How a photographer is providing a rare glimpse into Canada's ocean wonders
The federal government has promised to protect 10 per cent of Canada's coastal waters by 2020
A Fredericton-based photojournalist is travelling around Atlantic Canada, documenting the spectacular sea life off the coast in an effort bring attention to the perils facing ocean health.
Nick Hawkins is a conservation photographer whose work has been published around the world.
"He is all about bringing photography and storytelling together to tell that conservation narrative and to give people those images to say, you know, what we have is special and we need to make sure that we're protecting it and managing it for sustainable use," said Shannon Arnold, marine policy co-ordinator at the Ecology Action Centre in Halifax.
The federal government has promised to protect 10 per cent of Canada's coastal waters by 2020. The EAC and other members of the non-governmental organization Sea Blue Canada plan to hold the government to its word.
Recently Hawkins slipped into the water, on behalf of the EAC, about 20 kilometres east of Halifax to get a close-up look at the blue shark — one of the most bountiful and beautiful sharks in Canadian waters.
"It was absolutely incredible. They have the most amazing blue colouration on their body and these beautiful swimming movements. It was a really special experience for me," he told CBC's Maritime Noon.
Blue sharks are easily recognized by their slender, sleek, bright blue bodies and large pectoral fins. They often reach nearly four metres in length. They're found in temperate waters in the Atlantic, Pacific and Indian oceans.
Arnold said blue sharks are the No. 1 shark caught as bycatch in Canada's commercial fisheries — especially in the longline swordfishing industry.
In 2014, the Department of Fisheries and Oceans estimated 8,000 blue sharks are caught as bycatch in Canadian waters every year.
Arnold said of sharks caught as bycatch, about 30 per cent die after they're released.
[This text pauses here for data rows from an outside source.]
(** [alloc] answers for the object and for its data. *)
Definition btf_new_empty (alloc : bool * bool) (base : option btf) : Z + btf :=
  if negb (fst alloc && snd alloc) then inl (- ENOMEM) else
  let based := match base with Some _ => true | None => false end in
  let strs := if based then [] else [NUL] in
  let b := btf_blank base in
  inr (b {{ own := (own b) {{ b_raw := Some (header_bytes (empty_header based) ++ strs); b_raw_size := SIZEOF_HEADER + zlen strs;
                              b_hdr := empty_header based; b_strs := strs; b_ptr_sz := 8 }} }}).

Definition btf__new_empty (alloc : bool * bool) : Z + btf := btf_new_empty alloc None.
Definition btf__new_empty_split (alloc : bool * bool) (base : btf) : Z + btf := btf_new_empty alloc (Some base).
(** A name is added: it is found in the base, found in the object, or new. *)
Lemma add_str_ok b ts0 strs0 ts strs s t : obj b ts0 strs0 ts strs -> string_ok s -> zlen strs0 + zlen strs + zlen s + 1 <= BTF_MAX_STR_OFFSET ->
  exists off b' strs', btf__add_str e b (s ++ NUL :: t) = Some (off, b') /\ obj b' ts0 strs0 ts strs' /\ keeps (own b) ts strs (own b') ts strs' /\
    strs `prefix_of` strs' /\ zlen strs' <= zlen strs + zlen s + 1 /\
    (b_modifiable (own b) = true -> b_modifiable (own b') = true /\ b_types (own b') = b_types (own b)) /\
    ((off = - ENOMEM /\ short e) \/ string_at (strs0 ++ strs') off = Some s).
Proof.
  intros Hobj Hs Hlim. destruct (obj_terminated _ _ _ _ _ Hobj) as [Ht0 Ht]. pose proof Hobj as [Hb Ho Hst Hss]. unfold btf__add_str.
  pose proof (zlen_nonneg strs0) as Z0. pose proof (zlen_nonneg strs) as Z1. pose proof (zlen_nonneg s) as Z2.
  assert (exists off os, match bases b with
      | [] => Some (- ENOENT, [])
      | o' :: os' => '(off, o', os') ← find_str e 1 o' os' (s ++ NUL :: t); Some (off, o' :: os')
      end = Some (off, os) /\ obj {| own := own b; bases := os |} ts0 strs0 ts strs /\
      ((off = - ENOMEM /\ env_short (e 1)) \/ off = - ENOENT \/ string_at strs0 off = Some s)) as (off & os & -> & Hobj1 & Hoff).
  { destruct (bases b) as [| o [|]] eqn:Eb; [| | done].
    - exists (- ENOENT), []. split; [done |]. split; [| auto]. split; cbn; done.
    - destruct Hb as (Ho0 & H1 & H2). cbn [find_str mbind option_bind has_base]. rewrite Z.eqb_refl. cbn [negb].
      destruct (own_find_ok 1 false o ts0 strs0 s t Ho0 H2 Hs) as (off & o' & -> & Ho' & [Hk _] & Hr); [lia |]. unfold shape in Hk.
      exists off, [o']. split; [done |]. split; [| done]. split; cbn; try done. split_and!; [done | congruence | congruence]. }
  cbn [mbind option_bind]. clear Hb. destruct (Z.eqb_spec off (- ENOENT)) as [-> | Hne]; cbn [negb].
  2: { eexists _, _, strs. split; [done |]. split; [done |]. split; [apply keeps_refl |]. split; [done |]. split; [lia |]. split; [done |].
       destruct Hoff as [[-> Hsh] | [-> | Hoff]]; [left; split; [done |]; by exists 1%nat | done | right; by apply string_at_app]. }
  destruct (own_add_ok 0 (has_base os) (own b) ts strs s t Ho Hs) as (off & o' & strs' & -> & Ho' & Hk & Hpre & Hsz & Hty & Hr); [lia | lia |].
  cbn [mbind option_bind]. eexists _, _, strs'. split; [done |]. split; [| split; [done |]; split; [done |]; split; [done |]; split; [done |]].
  - destruct Hobj1 as [Hb1 _ _ _], Hk as [Hk _]. unfold shape in Hk. split; cbn in *; try done; congruence.
  - destruct Hr as [[-> Hsh] | Hr]; [left; split; [done |]; by exists 0%nat | right].
    replace off with (zlen strs0 + (off - b_start_str_off (own b))) by lia. by apply string_at_shift.
Qed.

End Strings.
"Most of them are put back. Some of them are alive some of them are dead but way more sharks than swordfish are caught in that fishery," said Arnold.
The sleek, bright blue sharks are just a few of the incredible creatures Arnold is hoping to show the public with this project.
"It's hard to connect with what's under the water," said Arnold.
"Most people never really get to see what's just under the waves and there's some gorgeous, gorgeous stuff under there, you know, beautiful corals and seagrass beds and kelp. You've got seals and you've got sharks and you've got all sorts of amazing fish in the intertidal zone."
As for Hawkins, he said he felt relatively at ease during the three or four hours he spent swimming with and photographing blue sharks — after getting to know them a bit.
"Once we were in there it was just amazing how curious the animals are," he said.
"At first it may have been a bit intimidating when they come right at you to kind of check you out, but once you were in the water with them for 20 or 30 minutes you realized how gentle, curious and intelligent they are."
He credits the knowledge of Capt. Art Gaetan of Blue Shark charters for that.
"It's really important when you're in the water with sharks in general is just to remain very, very calm and confident," Hawkins said.